First of all, I’m sorry for writing the boring Proverbs post. There are a million (boring) places on the Internet where you can go to read that sort of thing. It was soulless.

But I’m still struggling with the truth. I feel like I am about to strip myself naked and get flogged. Psychologically, this may not be an exaggeration. You’ll see. You may be the one holding the whip.

Ugh. The truth. So. Awfully. Painful.

This truth that I find it so scary to tell started with a dream. It wasn’t my dream, it was my younger son’s. He was 11-years-old, and it took him almost an hour to tell it to me. He was traumatized. It was one of those dreams where you feel like everything really happened.

I wish I had written the entire thing down.

He was a warrior. He was fighting a literal, but also spiritual, battle. He was fighting in another dimension. It was an incredibly difficult war to fight, because small gnat-like creatures would fly into the mouths of his fellow soldiers and turn them into something evil.

The thing is, he couldn’t tell they were evil, because they still looked the same. Their hearts were rotten, though, and they were like zombies being controlled by this other thing.

So he had to use his sword to kill these fighters who had been part of his army, but who weren’t, even though they looked the same. An angel gave him the strength to continue standing as others were overtaken, psychologically, by the enemy.

Eventually, the demonic gnats managed to infiltrate every other soldier in his unit, he killed them, and he was alone. It had been a spiritual Armageddon. He said, “Then I saw a new heaven and a new earth.”

New heaven and new earthHe kept talking, and began to describe how there was peace on earth for 1,000 years. But there was one gnat, one seed of evil, left, and it rose from the dust of the Middle East like a demonic Phoenix, growing into something horrible, and began to wreak havoc.

Later on, when I read Revelations, this reminded me of this verse. At some point in the dream, he mentioned “a new Jerusalem.”

I had no idea why an 11-year-old was talking about a Phoenix rising from the dust in the Middle East, Jerusalem, or anything else. To me, this sounded like the dream of a 30-year-old man who has read a lot of literature and knows politics and the Bible. I also had no clue why he was quoting from Revelations, a book I had pretty much avoided since becoming alarmed as a child when the moon had a red tint to it one night.

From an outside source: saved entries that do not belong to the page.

(** C36: [add_timer] puts the new timer in its place, so that it fires after
    exactly the ticks asked for and no earlier timer moves; the timers behind
    it all move back by the new timer's remaining difference, since its
    successor's is not reduced.  With the array full of armed timers it
    panics. *)
Theorem add_timer_spec (s : sched) idx L j fn now :
  timers s idx L -> 0 < j < 2147483648 -> fn <> 0 -> lenz L < TIME_REQUESTS ->
  exists s' idx' L1 L2 shift, add_timer j fn s = Ok tt s' /\
    timers s' idx' (insert_timer j fn L) /\
    s' = s <| timer_list := timer_list s' |> <| next_timer := next_timer s' |> /\
    L = L1 ++ L2 /\ 0 < shift /\
    expiries now (insert_timer j fn L) =
      expiries now L1 ++ (now + j, fn) :: ((fun e => (e.1 + shift, e.2)) <$> expiries (now + total L1) L2).
Proof.
  intros Htm Hj Hfn Hroom. destruct (free_timer_ok s idx L Htm Hroom) as (p & t & Hp & Ht & Hpn).
  destruct Htm as [Hlen Hch Hnd Hcont Hgood Hfree].
  destruct (insert_timer_split j fn L ltac:(lia) Hgood) as (L1 & L2 & HL & Hins & Htot & _).
  set (l1 := setz (timer_list s) p (Timer j fn (next_timer s))).
  assert (forall i, i ∈ idx -> getz l1 i = getz (timer_list s) i) as Hext.
  { intros i Hi. by apply (getz_setz_notin _ _ _ _ idx). }
  destruct (add_timer_loop_spec (Datatypes.S (length l1)) l1 p idx (Timer j fn (next_timer s)))
    as (l' & Hl' & Hlen' & Hch' & Hcont' & Hout).
  - assert (length idx <= length l1)%nat; [|lia].
    pose proof (getz_Some_lt _ _ _ Ht). rewrite <- (chain_length _ _ _ Hch), Hcont. unfold l1, setz. rewrite (proj2 (Z.ltb_ge _ _)) by lia.
    rewrite length_insert. unfold lenz in *. lia.
  - apply getz_setz_eq. exact (getz_Some_lt _ _ _ Ht).
  - by apply (chain_ext _ (timer_list s)).
  - by constructor.
  - done.
  - rewrite (contents_ext (timer_list s)) by done. by rewrite Hcont.
  - exists (s <| timer_list := l' |> <| next_timer := Some p |>), (p :: idx), L1, L2, (j - total L1).
    split.
    { unfold add_timer. rewrite (proj2 (Z.eqb_neq _ _) Hfn), (proj2 (Z.leb_gt _ _)) by lia.
      unfold bind, gets. rewrite Hp. fold l1. rewrite Hl'. done. }
    split.
    { split; upd.
      - rewrite Hlen'. unfold l1. by rewrite lenz_setz.
      - exact Hch'.
      - by constructor.
      - rewrite Hcont'. simpl. by rewrite (contents_ext (timer_list s)), Hcont.
      - by apply insert_timer_good.
      - intros i t' Hi. rewrite Hout by done. rewrite not_elem_of_cons in Hi. destruct Hi as [H1 H2].
        unfold l1. rewrite getz_setz_ne by done. by apply Hfree. }
    split; [by destruct s|]. split; [done|]. split; [lia|].
    rewrite Hins, expiries_app. cbn [expiries]. rewrite <- expiries_shift.
    by replace (now + total L1 + (j - total L1)) with (now + j) by lia.
Qed.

Here’s the thing. You might be thinking, “Well, Michelle is a Jesus-freak, and she’s probably taken him to her crazy church where he’s heard all these things, and he’s processing it all in his dreams.”

That’s not true.

Two and a half years ago, when he had this dream, I didn’t go to church. I had taken him for a while when he was in third grade, but neither one of us cared for even the occasional mention of hell, so we quit going. I didn’t read the Bible at home to him (or myself either, for that matter), and it was pretty much a non-issue.

After hearing the bit about “a new heaven and a new earth” spoken from my 11-year-old’s mouth, I did read the Book of Revelation. I found another verse that he had directly quoted, although I didn’t realize it at the time he told me. Sadly, having misplaced my journal, I am not certain which one it was. I am not going to put it here, in case I get it wrong.

At any rate, hearing my unchurched 11-year-old quoting from Revelations made me decide to look at the whole Christianity thing a little closer. And it’s a really good thing I did. So many things have happened since that morning that I couldn’t have handled without Jesus. They are unbelievable, really. But I’ll try to have the courage to tell these stories anyway.